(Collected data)
(** ** The kinetics model and the reactor object *)

(** The sludge object [self._sludge]: its component vector [_comps] and
    whatever else the kinetics model keeps (parameters, temperature,
    dissolved oxygen), of a type [C] the reactor never looks into. *)
Record asm_1 (R C : Type) : Type := {
  _comps : list R;
  _model : C
}.

(** The interface of the kinetics model the reactor calls: the rate
    function [_dCdt(vol, flow, in_comps, mo_comps)] and the condition
    updater [update(Temperature, DO)], both methods of the sludge object. *)
Class KineticsModel (R C : Type) : Type := {
  _dCdt : asm_1 R C -> R -> R -> list R -> list R -> list R;
  update : asm_1 R C -> R -> R -> asm_1 R C
}.

Record asm_reactor (R C : Type) : Type := {
  __name__ : string;
  _type : string;
  _active_vol : R;
  _swd : R;
  _area : R;
  _sludge : asm_1 R C;
  _total_inflow : R;
  _in_comps : list R;
  _mo_comps : list R;
  _so_comps : list R;
  _prev_mo_comps : list R;
  _prev_so_comps : list R;
  _upstream_set_mo_flow : bool;
  _int_step_sol : R;
  _int_step_part : R
}.

(** One evaluation of the rate function, by its four arguments. *)
Record dCdt_call (R : Type) : Type := {
  call_vol : R;
  call_flow : R;
  call_in_comps : list R;
  call_comps : list R
}.

Record world (R C : Type) : Type := {
  self : asm_reactor R C;
  stdout : list string;
  dCdt_log : list (dCdt_call R)
}.

(** Computations over the world: the outcome and the world left behind. *)
Definition M (R C A : Type) : Type := world R C -> result A * world R C.

Section Monad.
Context {R C : Type}.

Definition ret {A : Type} (a : A) : M R C A := fun w => (Ok a, w).

Definition bind {A B : Type} (m : M R C A) (k : A -> M R C B) : M R C B :=
  fun w => match m w with
           | (Ok a, w') => k a w'
           | (Raise e, w') => (Raise e, w')
           end.

Definition lift {A : Type} (x : result A) : M R C A := fun w => (x, w).

Definition get_self : M R C (asm_reactor R C) := fun w => (Ok (self w), w).

Definition modify_self (f : asm_reactor R C -> asm_reactor R C) : M R C unit :=
  fun w => (Ok tt, {| self := f (self w); stdout := stdout w; dCdt_log := dCdt_log w |}).

(** [print(line)] *)
Definition print (line : string) : M R C unit :=
  fun w => (Ok tt, {| self := self w; stdout := stdout w ++ [line];
                      dCdt_log := dCdt_log w |}).
End Monad.

Notation "x <- e ;; k" := (bind e (fun x => k))
  (at level 61, e at next level, right associativity) : py_scope.
Notation "e ;; k" := (bind e (fun _ => k))
  (at level 61, right associativity) : py_scope.
(** * thaink2-streamlit: the backtest/forecast reconciliation pipeline

    A shallow embedding of [utils.py] and of the "Generate Forecast" handler
    of [app.py], with the properties stated about them.

    - A pandas DataFrame is the list of its rows, in row order.
    - A Python [dict] is the list of its items in insertion order
      (module [PyDict]); iteration order and overwriting follow Python.
    - A [float64] is an IEEE 754 binary64 number ([spec_float] with
      [prec = 53], [emax = 1024]).
    - The handler runs in a small monad that threads the log of what the
      session did to the outside world (remote calls, messages, charts) and
      stops at the first raised exception. *)

From Stdlib Require Import ZArith Lia Ascii.
From Stdlib Require Import Floats.SpecFloat.
From stdpp Require Import base list strings pretty.
(** One pass of the loop of [getStoredTLEByIdx] builds one record *)
Lemma record_loop (lines : list string) (string_only : bool) idxs acc :
  for_ idxs
    (fun tles idx =>
       let* line_0 := getitem lines (idx * 3 + 0) in
       let* tle_line_0 := split3LELineIntoFields line_0 in
       let* line_1 := getitem lines (idx * 3 + 1) in
       let* tle_line_1 := split3LELineIntoFields line_1 in
       let* line_2 := getitem lines (idx * 3 + 2) in
       let* tle_line_2 := split3LELineIntoFields line_2 in
       Ok (tles ++
             [if string_only
              then TleStr (line_str tle_line_0 +:+ line_str tle_line_1 +:+ line_str tle_line_2)
              else TleDict {[ 0 := tle_line_0; 1 := tle_line_1; 2 := tle_line_2 ]}]))
    acc =
  for_ idxs
    (fun tles idx =>
       let* t := (if string_only then record_text split3LELineIntoFields lines
                  else record_dict split3LELineIntoFields lines) idx in
       Ok (tles ++ [t]))
    acc.
Proof.
  revert acc.
  destruct string_only;
    (induction idxs as [|idx idxs IH]; intros acc; simpl; [reflexivity|]);
    unfold record_text, record_dict, record_lines, split_line;
    (destruct (getitem lines (idx * 3 + 0)) as [l0|]; cbn [bind]; [|reflexivity]);
    (destruct (split3LELineIntoFields l0) as [r0|]; cbn [bind]; [|reflexivity]);
    (destruct (getitem lines (idx * 3 + 1)) as [l1|]; cbn [bind]; [|reflexivity]);
    (destruct (split3LELineIntoFields l1) as [r1|]; cbn [bind]; [|reflexivity]);
    (destruct (getitem lines (idx * 3 + 2)) as [l2|]; cbn [bind]; [|reflexivity]);
    (destruct (split3LELineIntoFields l2) as [r2|]; cbn [bind]; [|reflexivity]);
    apply IH.
Qed.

◆ **Task to complete**:
When the word "update" shows up in a line of the entries, pull that line out.

◆ **Exercise response**:
    updater [update(Temperature, DO)], both methods of the sludge object. *)
  update : asm_1 R C -> R -> R -> asm_1 R C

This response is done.